そんな才能ある人(しかも超絶イケメン)が私のことを好きとか……。

きっと何かの間違いだ。冬以は今、熱病みたいなものに冒されていて、正常な判断能力を失っているだけだ。


目を覚まさせてあげないと、だし。



水曜日か、遠いなぁ。

明日もう一度、冬以に電話してみよう。もしかしたら折り返し電話があるかもしれないし、という薄っぺらい希望も捨てきれない。


それでも駄目なら、冬以の職場に突撃しよう。冬以にしてみたら、とんでもなく迷惑だろうけど仕方がない。

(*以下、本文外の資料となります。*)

(** C4. When the eigen-decomposition of the Lanczos tridiagonal matrix fails
    (torch raises RuntimeError) or yields eigenvalues whose minimum is at most
    zero, the estimates are the operator's [diag()]: the handler returns them
    normally, and the branch continues from them exactly as it would from
    estimates of the decomposition. *)
Theorem eigs_fallback_to_diag (lazy_tensor : LazyTensor R) (rhs iv : Tensor R)
    (max_lanczos_iter N : nat) (obs : list nat) (w : World R)
    (Hiv : init_vecs lazy_tensor rhs = Ok iv)
    (Hfail :
       let mat := snd (lanczos_tridiag (fun v => _matmul lazy_tensor v) iv
                         (matrix_shape lazy_tensor) (batch_shape lazy_tensor)
                         max_lanczos_iter) in
       symeig mat = None \/
       (exists e m, symeig mat = Some e /\ tmin e = Ok m /\ fle m zero = true)) :
  let mat := snd (lanczos_tridiag (fun v => _matmul lazy_tensor v) iv
                    (matrix_shape lazy_tensor) (batch_shape lazy_tensor)
                    max_lanczos_iter) in
  approx_eigs_of lazy_tensor mat (logged w [EvLanczos iv max_lanczos_iter]) =
    (logged w [EvLanczos iv max_lanczos_iter; EvSymeig mat; EvDiag],
     Ok (diag lazy_tensor)) /\
  derive lazy_tensor rhs max_lanczos_iter N obs w =
    contour_from_eigs N obs (diag lazy_tensor)
      (logged w [EvLanczos iv max_lanczos_iter; EvSymeig mat; EvDiag]).
Proof.
  intros mat. subst mat. simpl in Hfail.
  assert (Happ := approx_eigs_fallback lazy_tensor _
                    (logged w [EvLanczos iv max_lanczos_iter]) Hfail).
  assert (Hlog : logged (logged w [EvLanczos iv max_lanczos_iter])
                   [EvSymeig (snd (lanczos_tridiag (fun v => _matmul lazy_tensor v) iv
                         (matrix_shape lazy_tensor) (batch_shape lazy_tensor)
                         max_lanczos_iter)); EvDiag] =
                 logged w [EvLanczos iv max_lanczos_iter;
                   EvSymeig (snd (lanczos_tridiag (fun v => _matmul lazy_tensor v) iv
                         (matrix_shape lazy_tensor) (batch_shape lazy_tensor)
                         max_lanczos_iter)); EvDiag]).
  { unfold logged. simpl. now rewrite <- app_assoc. }
  rewrite Hlog in Happ. split; [exact Happ|].
  unfold derive. unfold bind at 1. unfold lift at 1. rewrite Hiv.
  unfold bind at 1. unfold emit at 1.
  destruct (lanczos_tridiag _ iv _ _ _) as [basis mat] eqn:El. simpl in Happ.
  unfold bind at 1. unfold logged in Happ at 1. simpl in Happ. rewrite Happ.
  reflexivity.
Qed.

End EigenvalueFacts.

(** ** Shifts and weights of one batch element *)

Section NodeFacts.
Context {R : Type} `{Scalar R}.

Lemma map2_map {A} (f : R -> R -> R) (g h : A -> R) (l : list A) :
  map2 f (map g l) (map h l) = map (fun x => f (g x) (h x)) l.
Proof. induction l as [|a l IH]; simpl; [reflexivity | now rewrite IH]. Qed.

Lemma combine_map {A B C} (g : A -> B) (h : A -> C) (l : list A) :
  combine (map g l) (map h l) = map (fun x => (g x, h x)) l.
Proof. induction l as [|a l IH]; simpl; [reflexivity | now rewrite IH]. Qed.

Lemma nth_map_seq (F : nat -> R) (N j : nat) :
  j < N -> nth j (map F (seq 1 N)) zero = F (S j).
Proof.
  intros Hj.
  rewrite nth_indep with (d' := F 0) by (now rewrite length_map, length_seq).
  rewrite map_nth. now rewrite seq_nth.
Qed.

Lemma sub_shifts_weights_length (N : nat) (k2 min_eig : R) :
  length (fst (sub_shifts_weights N k2 min_eig)) = N /\
  length (snd (sub_shifts_weights N k2 min_eig)) = N.
Proof.
  unfold sub_shifts_weights, contour_points. simpl.
  repeat (rewrite ?map_map, ?map2_map, ?combine_map).
  now rewrite !length_map, length_seq.
Qed.

Lemma sub_shifts_weights_nth (N : nat) (k2 min_eig : R) (j : nat) :
  j < N ->
  nth j (fst (sub_shifts_weights N k2 min_eig)) zero = shift_formula N k2 min_eig j /\
  nth j (snd (sub_shifts_weights N k2 min_eig)) zero = weight_formula N k2 min_eig j.
Proof.
  intros Hj. unfold sub_shifts_weights, contour_points. simpl.
  repeat (rewrite ?map_map, ?map2_map, ?combine_map).
  rewrite !nth_map_seq by assumption.
  unfold shift_formula, weight_formula, weight_constant, jacobi_at, contour_point, Kp_of.
  destruct (ellipj _ _) as [[sn cn] dn]. simpl. split; reflexivity.
Qed.

End NodeFacts.

(** ** Writing the columns of the flat tensors *)

Section ColumnFacts.
Context {R : Type} `{Scalar R}.

Lemma set_nth_length (n : nat) (x : R) (l : list R) :
  length (set_nth n x l) = length l.
Proof.
  revert n; induction l as [|y l IH]; intros [|n]; simpl; auto.
Qed.

Lemma nth_set_nth_eq (n : nat) (x d : R) (l : list R) :
  n < length l -> nth n (set_nth n x l) d = x.
Proof.
  revert n; induction l as [|y l IH]; intros [|n] Hn; simpl in *; try lia; auto.
  apply IH. lia.
Qed.

Lemma nth_set_nth_neq (n k : nat) (x d : R) (l : list R) :
  n <> k -> nth k (set_nth n x l) d = nth k l d.
Proof.
  revert n k; induction l as [|y l IH]; intros [|n] [|k] Hn; simpl;
    auto; congruence.
Qed.

Lemma write_column_length (c i row : nat) (vals l : list R) :
  length (write_column c i row vals l) = length l.
Proof.
  revert row l; induction vals as [|v vals IH]; intros row l; simpl; [reflexivity|].
  now rewrite IH, set_nth_length.
Qed.

Lemma write_column_miss (c i row k : nat) (d : R) (vals l : list R) :
  (forall j, j < length vals -> k <> (row + j) * c + i) ->
  nth k (write_column c i row vals l) d = nth k l d.
Proof.
  revert row l; induction vals as [|v vals IH]; intros row l Hk; simpl; [reflexivity|].
  rewrite IH.
  - apply nth_set_nth_neq. specialize (Hk 0). simpl in Hk.
    rewrite Nat.add_0_r in Hk. intros E. apply Hk; [lia | now symmetry].
  - intros j Hj. specialize (Hk (S j)). simpl in Hk.
    replace (S row + j) with (row + S j) by lia. apply Hk. lia.
Qed.

Lemma write_column_hit (c i row j : nat) (d : R) (vals l : list R) :
  i < c -> j < length vals -> (row + j) * c + i < length l ->
  nth ((row + j) * c + i) (write_column c i row vals l) d = nth j vals d.
Proof.
  intros Hi. revert row j l; induction vals as [|v vals IH]; intros row j l Hj Hl;
    simpl in *; [lia|].
  destruct j as [|j].
  - rewrite write_column_miss.
    + rewrite Nat.add_0_r in *. now apply nth_set_nth_eq.
    + intros j' _. nia.
  - replace (row + S j) with (S row + j) in * by lia.
    apply IH; [lia|]. now rewrite set_nth_length.
Qed.

Lemma copy_column_Ok (t t' : Tensor R) (row0 i : nat) (vals : list R) :
  copy_column t row0 i vals = Ok t' ->
  exists r c, shape t = [r; c] /\ i < c /\ length vals = r - row0 /\
              t' = mkTensor [r; c] (write_column c i row0 vals (data t)).
Proof.
  unfold copy_column.
  destruct (shape t) as [|r [|c [|x s]]]; try discriminate.
  destruct (c <=? i) eqn:Ec; [discriminate|].
  destruct (length vals =? r - row0) eqn:El; [|discriminate].
  intros Hc. inversion Hc. apply Nat.leb_gt in Ec. apply Nat.eqb_eq in El.
  now exists r, c.
Qed.

Lemma copy_column_total (t : Tensor R) (r c row0 i : nat) (vals : list R) :
  shape t = [r; c] -> i < c -> length vals = r - row0 ->
  copy_column t row0 i vals =
    Ok (mkTensor [r; c] (write_column c i row0 vals (data t))).
Proof.
  intros Hs Hi Hl. unfold copy_column. rewrite Hs.
  apply Nat.leb_gt in Hi. rewrite Hi.
  apply Nat.eqb_eq in Hl. now rewrite Hl.
Qed.

End ColumnFacts.

Section LoopFacts.
Context {R : Type} `{Scalar R}.

Lemma index_inj (c a i b i' : nat) :
  i < c -> i' < c -> a * c + i = b * c + i' -> a = b /\ i = i'.
Proof.
  intros Hi Hi' E.
  destruct (lt_eq_lt_dec a b) as [[Hab | Hab] | Hab]; [exfalso; nia | | exfalso; nia].
  subst. split; [reflexivity | lia].
Qed.

Lemma prod_shape2 (a b : nat) : prod_shape [a; b] = a * b.
Proof. unfold prod_shape. simpl. lia. Qed.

翌日、もやもやした気持ちのまま学校へ向かった。今日は、当然だけど田所のお迎えはなかった。


田所、学校には来るかなぁ。

未だにご機嫌斜めかなぁ……って、それは当たり前か。私昨日、ちゃんと事実確認もせず、無責任にあんなこと言っちゃって。



昼休みが待ち遠しいような、恐ろしいような、そんな複雑な心境で午前の授業を過ごした。


お弁当を食べている間もそわそわしっ放しで、綾子の話はほとんど耳に入って来なかった。「へぇ」とか「ふうん」とか、そんな相槌しかしていなかった気がする。


そろそろ本腰入れて綾子の話に耳を傾けないと、軽く締め上げられるかなって。一応そんな心配はしていたけど、頭の中がぼんやりしていて、それは危機感にまでは至らなかった。



「ねぇほのか。田所とどうなの?」

突然にそうふられて、頭をガツンと殴られたような錯覚に陥る。いや、実際に殴られたみたい。頭の天辺にじーんと鈍い痛みが……。


「痛い……」

痛むそこを両手で覆って机上に視線を落とし、ボソリと呟いた。